---------- RECORD EXCERPTS

(* ===== verification/Client.v ===== *)
(** * internal/client

    [client.go]: one request at a time over one connection of any kind, with
    the checks that end it.  The client's state is its record; the body goes to an
    [io.Writer] of any kind. *)

From S2P Require Import Prelude GoIO Frame Headers Messages Conn Paths.

Definition defaultTimeout : Z := 30 * Second.
Definition client_drainTime : Z := Second.
Definition client_drainBytes : Z := Z.shiftl 64 10.

(** One constructor per error the package builds. *)
Inductive client_error : Type :=
  | ErrBroken
  | StreamIDsUsedUp
  | CannotBuild (e : encode_error)
  | SendingRequest (e : frame_error)
  | RemoteError (code : Z) (message : bytes)
  | ServerSentRequest
  | Unexpected (want : Type_) (id : Z) (got : Type_) (stream : Z)
  | UnreadableResponse (e : malformed)
  | WritingBody (e : ioerr)
  | ServerStreamZero
  | ServerOversize (length : Z)
  | ClosedEarly
  | ReadingResponse (e : frame_error)
  | BadContentLength (v : bytes)
  | LengthMismatch (want got : Z).

(** [int] and [int64] fields. *)
Record Result : Type := MkResult {
  res_Status : Z;
  res_Headers : list Header;
  res_BodyBytes : Z;
}.

(** The client of a connection of any kind. *)
Record Client (C : Type) : Type := MkClient {
  cl_Timeout : Z;
  cl_br : bufio C;          (** [br]; [conn] is the connection inside *)
  cl_next : Z;              (** [uint32] *)
  cl_exhausted : bool;
  cl_broken : bool;
}.
Arguments MkClient {C}.
Arguments cl_Timeout {C}.
Arguments cl_br {C}.
Arguments cl_next {C}.
Arguments cl_exhausted {C}.
Arguments cl_broken {C}.

Section Conn.
Context {C : Type} `{Reader C, Writer C, NetConn C}.
Implicit Types c : Client C.

Definition cl_conn (c : Client C) : C := bf_src (cl_br c).

Definition New (c : C) : Client C :=
  {| cl_Timeout := defaultTimeout; cl_br := NewReader c; cl_next := 1;
     cl_exhausted := false; cl_broken := false |}.

Definition with_br (br : bufio C) (c : Client C) : Client C :=
  MkClient (cl_Timeout c) br (cl_next c) (cl_exhausted c) (cl_broken c).
Definition with_conn (co : C) (c : Client C) : Client C :=
  with_br {| bf_buf := bf_buf (cl_br c); bf_src := co |} c.

(** [c.Close()] *)
Definition Client_Close (c : Client C) : Client C := with_conn (nc_Close (cl_conn c)) c.

(** [fail]: what it does besides returning its argument. *)
Definition client_fail (c : Client C) : Client C :=
  MkClient (cl_Timeout c)
    {| bf_buf := bf_buf (cl_br c); bf_src := nc_Close (cl_conn c) |}
    (cl_next c) (cl_exhausted c) true.

(** [c.conn.SetWriteDeadline(...)] and [frame.Write(c.conn, f)]. *)
Definition client_write (f : Frame) (c : Client C) : option frame_error * Client C :=
  let '(err, co) := Write (nc_SetWriteDeadline (cl_Timeout c) (cl_conn c)) f in
  (err, with_conn co c).

Definition sendError (code : Z) (msg : bytes) (c : Client C) : Client C :=
  match ConnError_Encode {| ce_code := code; ce_message := msg |} with
  | Err _ => c
  | Ok payload =>
    let '(err, c) := client_write
      {| fr_type := TypeError; fr_flags := x00; fr_stream := 0; fr_payload := payload |} c in
    match err with
    | Some _ => c
    | None =>
      let co := nc_SetReadDeadline client_drainTime (nc_CloseWrite (cl_conn c)) in
      let br := {| bf_buf := bf_buf (cl_br c); bf_src := co |} in
      with_br (Copy_Discard_Limit client_drainBytes br) c
    end
  end.

Definition remoteError (f : Frame) : client_error :=
  match DecodeConnError (fr_payload f) with
  | Err _ => RemoteError 0 (str "unreadable error message")
  | Ok ce => RemoteError (ce_code ce) (ce_message ce)
  end.

Definition readFrame (c : Client C) : result client_error Frame * Client C :=
  let '(r, br) :=
    Read {| bf_buf := bf_buf (cl_br c); bf_src := nc_SetReadDeadline (cl_Timeout c) (cl_conn c) |} in
  let c := with_br br c in
  match r with
  | Ok f => (Ok f, c)
  | Err ErrStreamZero =>
    (Err ServerStreamZero,
     sendError CodeInvalidStreamID (str "stream id 0 is not valid here") c)
  | Err (OversizeError typ length) =>
    (Err (ServerOversize length),
     if byte_eqb typ TypeError then c
     else sendError CodeFrameTooLarge (str "frame payload is too large") c)
  | Err (IOError EOF) | Err ErrTruncated => (Err ClosedEarly, c)
  | Err e => (Err (ReadingResponse e), c)
  end.

(** [expect]: the error if the frame is not the one wanted. *)
Definition expect (f : Frame) (want : Type_) (id : Z) (c : Client C) : option client_error * Client C :=
  if byte_eqb (fr_type f) TypeError then (Some (remoteError f), c)
  else if byte_eqb (fr_type f) TypeRequest then
    (Some ServerSentRequest, sendError CodeProtocolError (str "unexpected request from server") c)
  else if negb (byte_eqb (fr_type f) want) || negb (fr_stream f =? id) then
    (Some (Unexpected want id (fr_type f) (fr_stream f)), c)
  else (None, c).

(** [strconv.ParseInt(v, 10, 64)] on a string of digits. *)
Definition ParseInt (v : bytes) : option Z :=
  if (len v =? 0) || negb (forallb is_digit v) then None
  else if decimal v <? 2 ^ 63 then Some (decimal v) else None.

Fixpoint checkLength (headers : list Header) (got : Z) : option client_error :=
  match headers with
  | [] => None
  | h :: headers =>
    if decide (h_name h <> HeaderContentLength) then checkLength headers got
    else
      let v := h_value h in
      if (len v =? 0) || (19 <? len v) then Some (BadContentLength v)
      else if negb (forallb is_digit v) then Some (BadContentLength v)
      else
        match ParseInt v with
        | None => Some (BadContentLength v)
        | Some want =>
          if negb (want =? got) then Some (LengthMismatch want got)
          else checkLength headers got
        end
  end.

Section Get.
Context {W : Type} {HW : Writer W}.

(** The loop of [readResponse]: DATA frames until one ends the stream. *)
Fixpoint body_loop (fuel : nat) (id : Z) (res : Result) (body : W) (c : Client C) :
    result client_error Result * W * Client C :=
  match fuel with
  | O => (Err (ReadingResponse (IOError ErrFuel)), body, c)
  | S fuel =>
    let '(r, c) := readFrame c in
    match r with
    | Err e => (Err e, body, c)
    | Ok d =>
      let '(err, c) := expect d TypeData id c in
      match err with
      | Some e => (Err e, body, c)
      | None =>
        let '(_, err, body) := wr_write (fr_payload d) body in
        match err with
        | Some e => (Err (WritingBody e), body, c)
        | None =>
          let res := MkResult (res_Status res) (res_Headers res)
                       (add64 (res_BodyBytes res) (len (fr_payload d))) in
          if Has (fr_flags d) FlagEndStream then (Ok res, body, c)
          else body_loop fuel id res body c
        end
      end
    end
  end.

(** Every turn of the loop takes twelve bytes off what the server sends. *)
Definition body_fuel (c : Client C) : nat :=
  S (length (bf_buf (cl_br c)) + length (nc_pending (cl_conn c))).

Definition readResponse (id : Z) (body : W) (c : Client C) :
    result client_error Result * W * Client C :=
  let '(r, c) := readFrame c in
  match r with
  | Err e => (Err e, body, c)
  | Ok f =>
    let '(err, c) := expect f TypeResponse id c in
    match err with
    | Some e => (Err e, body, c)
    | None =>
      match DecodeResponse (fr_payload f) with
      | Err e => (Err (UnreadableResponse e), body, c)
      | Ok resp =>
        let res := MkResult (rsp_status resp) (rsp_headers resp) 0 in
        let '(r, body, c) :=
          if Has (fr_flags f) FlagEndStream then (Ok res, body, c)
          else body_loop (body_fuel c) id res body c in
        match r with
        | Err e => (Err e, body, c)
        | Ok res =>
          match checkLength (rsp_headers resp) (res_BodyBytes res) with
          | Some e => (Err e, body, c)
          | None => (Ok res, body, c)
          end
        end
      end
    end
  end.

(** The stream id of the next request, and the client that has used it. *)
Definition take_id (c : Client C) : Z * Client C :=
  let id := cl_next c in
  if id =? 0xFFFFFFFF then
    (id, MkClient (cl_Timeout c) (cl_br c) (cl_next c) true (cl_broken c))
  else
    (id, MkClient (cl_Timeout c) (cl_br c) ((id + 1) mod 4294967296) (cl_exhausted c) (cl_broken c)).

Definition Get (path : bytes) (body : W) (headers : list Header) (c : Client C) :
    result client_error Result * W * Client C :=
  if cl_broken c then (Err ErrBroken, body, c)
  else if cl_exhausted c then (Err StreamIDsUsedUp, body, client_fail c)
  else
    let '(id, c) := take_id c in
    match Request_Encode {| req_method := MethodGet; req_path := path; req_headers := headers |} with
    | Err e => (Err (CannotBuild e), body, c)
    | Ok payload =>
      let req := {| fr_type := TypeRequest; fr_flags := FlagEndStream;
                    fr_stream := id; fr_payload := payload |} in
      let '(err, c) := client_write req c in
      match err with
      | Some e => (Err (SendingRequest e), body, client_fail c)
      | None =>
        let '(r, body, c) := readResponse id body c in
        match r with
        | Err e => (Err e, body, client_fail c)
        | Ok res => (Ok res, body, c)
        end
      end
    end.
End Get.
End Conn.
(** Every step on a closed server gets it nearer to the end, or is the call
    of a further [Close], which brings its own steps. *)
Lemma step_todo y y' :
  inv y -> closed (shared y) = true -> step y y' ->
  closed (shared y') = true /\ (todo y' + 1 <= todo y \/ (calls_Close y y' /\ todo y' <= todo y + 2)).
Proof.
  intros Hi Hc Hs. unfold todo.
  destruct Hs as [y ok s E Hb|y E|y c E Hl Ha|y E Hl|y E|y Hl|y E|y E|y E|y c ok s E Ht|y c E|y c E
    |y c Hh|y c Hh|y c Hh|y c Hh|y i l s Hcl Hs|y i l Hcl|y i Hcl Hw]; cbn.
  1: unfold serve_begin in Hb; rewrite Hc in Hb; injection Hb as <- <-; rewrite E; cbn; split; [done|lia].
  1-8: rewrite ?E; unfold listener_todo, isClosed; cbn; rewrite ?Hc, ?Hl; cbn; split; [done|];
    try destruct (lis_closed (shared y)); lia.
  1: unfold track in Ht; rewrite Hc in Ht; injection Ht as <- <-; rewrite E; cbn; split; [done|lia].
  1: rewrite E; cbn; split; [done|]; unfold listener_todo; cbn; lia.
  1: { rewrite E. split; [done|]. destruct (inv_fresh y Hi c) as [_ Hn]; [auto|].
       rewrite weigh_new by done. cbn. lia. }
  1-4: (split; [done|]; rewrite (weigh_update _ _ _ _ _ Hh); unfold listener_todo; cbn; lia).
  - injection Hs as <- <-. split; [done|]. right. split; [|rewrite close_todo_insert, Hcl; unfold listener_todo; cbn; lia].
    exists i. by rewrite closer_this.
  - rewrite close_todo_insert, Hcl. split; [by destruct l|]. destruct l; unfold listener_todo; cbn;
      destruct (lis_closed (shared y)); lia.
  - rewrite close_todo_insert, Hcl. split; [done|]. unfold listener_todo. cbn. lia.
Qed.

Lemma run_todo k n y y' :
  run k n y y' -> inv y -> closed (shared y) = true -> n + todo y' <= todo y + 3 * k.
Proof.
  induction 1 as [y|k n y y1 y2 Hs Hcall Hr IH|k n y y1 y2 Hs Hcall Hr IH]; intros Hi Hc; [lia|..];
    destruct (step_todo y y1 Hi Hc Hs) as [Hc1 Hd]; specialize (IH (step_inv _ _ Hs Hi) Hc1).
  - destruct Hd as [?|[_ ?]]; lia.
  - destruct Hd as [?|[? _]]; [lia|done].
Qed.

(** The steps the threads cannot take alone: a further [Close] is called,
    [Accept] hands out a connection or fails, the listener is closed by its
    owner. *)
Definition outside (y y' : sys) : Prop :=
  calls_Close y y' \/
  (serve y = SAccept /\ (serve y' = SFailed \/ exists c, serve y' = SGot c)) \/
  (serve y' = serve y /\ handlers y' = handlers y /\ closers y' = closers y /\
   lis_closed (shared y) = false /\ lis_closed (shared y') = true).

(** Everything that was begun has returned. *)
Record over (y : sys) : Prop := {
  over_serve : serve y = SReturned;
  over_closers i : closer i y = CStart \/ closer i y = CReturned;
  over_quiet : quiet y;
  over_listener : lis_closed (shared y) = true;
}.

Lemma inside_serve pc s y :
  pc <> serve y -> (serve y = SAccept -> pc = SReturned) -> ~ outside y (with_serve pc s y).
Proof.
  intros Hne Ha [Hc|[[E [Ef|[c Ef]]]|(E & _)]]; cbn in *.
  - by apply calls_nothing in Hc.
  - by rewrite Ef in Ha; apply Ha in E.
  - by rewrite Ef in Ha; apply Ha in E.
  - done.
Qed.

--------------------

TASK OBJECTIVE: How many lines in the material contain the string "defaultTimeout"? Reply with the number and nothing else.

RESPONSE TO THIS TASK: 2